HTTP Status 400 – Bad Request: Invalid character found in the request
target. The valid characters are defined in RFC 7230 and RFC 3986

This is generated by Tomcat, and most likely because the request
contains unencoded square brackets. Using curl can simplify the
troubleshooting process a bit. For example:

curl -i 
http://138.194.55.191/thredds/dodsC/worldclim/historical/2.5m/prec/wc2.1_2.5m_prec.ncnetcdf.ascii?time

will likely work just fine. Now, if we make a request that slices the
time variable, like so:

curl -i 
http://138.194.55.191/thredds/dodsC/worldclim/historical/2.5m/prec/wc2.1_2.5m_prec.ncnetcdf.ascii?time[0]

this will fail.

The issue here is that starting with Tomcat v9.0.8 (and also v8.5.31,
v8.0.52 and v7.0.87), the presence of certain characters in the query
portion of a  URI (things after the question mark) will cause Tomcat
to reject a request without question, and the underlying application
will never see the request. Those characters are:

< > [ \ ] ^ ` { | }

In this case, it's the square brackets, and any time a client makes a
subset request to OPeNDAP, square brackets are involved at some level.
It turns out that square brackets were never considered "legal" for
use in the query part of a URI, but Tomcat (and many others) have
historically allowed them to pass through to the underlying
application (in this case, the TDS), but that's no longer the case. If
you want to make a request with those characters, you have to encode
them first. When encoded, [ becomes %5B, and ] becomes %5D. If you
replace the brackets with their encoded values and run the curl
command again, I'm guessing things will work as expected:

curl -i 
http://138.194.55.191/thredds/dodsC/worldclim/historical/2.5m/prec/wc2.1_2.5m_prec.ncnetcdf.ascii?time%5B0%5D

Given all of that, there are basically two paths forward to get you up
and running.

1. Allow Tomcat to let plain square brackets through.

This is done on the server side, and will tell tomcat that square
brackets are ok.
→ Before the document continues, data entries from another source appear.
Lemma stage_day c d :
  100 <= getUTCFullYear c -> aligned c ->
  has (values (month cron)) (getUTCMonth c + 1) = true ->
  nextMatchingDay cron c = Some d ->
  let c' := if d =? getUTCDate c then c else setUTCHours (setUTCDate c d) 0 0 0 0 in
  skips cron c c' /\ day_ok cron (day c') = true.
Proof.
  intros Hy Hal Hmon Hn. rewrite nextMatchingDay_eq in Hn by done.
  apply find_seqZ_Some in Hn as (Hge & Hin & Hmin).
  set (k := Cal.month_index (day c)) in *.
  assert (1 <= d <= Cal.days_in_month k) as Hd.
  { pose proof (field_ranges c). lia. }
  destruct (Cal.day_of_month_at k d Hd) as [Hk' Hdom].
  assert (Hok : day_ok cron (Cal.month_start k + d - 1) = true).
  { unfold day_ok. rewrite Hk', Hdom, Hin. unfold getUTCMonth in Hmon. fold k in Hmon.
    by rewrite Hmon. }
  assert (Hdc : day c = Cal.month_start k + getUTCDate c - 1) by apply day_split.
  destruct (Z.eqb_spec d (getUTCDate c)) as [->|Hne]; cbv zeta.
  - split; [by apply skips_refl|]. by rewrite Hdc.
  - assert (Hc' : setUTCHours (setUTCDate c d) 0 0 0 0 = (Cal.month_start k + d - 1) * msPerDay).
    { unfold setUTCHours, setUTCDate. rewrite day_make_date by apply time_in_day_range.
      unfold make_day, make_date, make_time. rewrite <- month_index_getters. fold k. lia. }
    rewrite Hc'. split; [|unfold day; rewrite div_msPerDay; done].
    apply skips_days; fold (day c); [lia|]. intros d' Hd'.
    assert (Hkd : Cal.month_index d' = k).
    { apply Cal.month_index_unique. pose proof (Cal.month_index_spec (day c)) as Hs. fold k in Hs.
      unfold Cal.days_in_month in Hd. lia. }
    apply (day_search_false c d' Hkd). apply Hmin.
    unfold Cal.day_of_month. rewrite Hkd. lia.
Qed.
At that point, the TDS will actually see the request
and have a chance to return data. HOWEVER, there are reasons Tomcat
chose to start blocking square brackets by default. Check out
relaxedQueryChars at
https://tomcat.apache.org/tomcat-9.0-doc/config/http.html. Some people
view this as a security issue, and while I don't fully understand, I
come down on the side of caution and would not recommend it in the
general case. If you decide to go this route, research it well and
know the risks - it's all going to be highly dependent on the
environment in which you are running Tomcat (internal trusted clients
only, which sounds like the case here, vs a server exposed to the
world, for example).

2. Percent encode the query parts of a URL before making a request.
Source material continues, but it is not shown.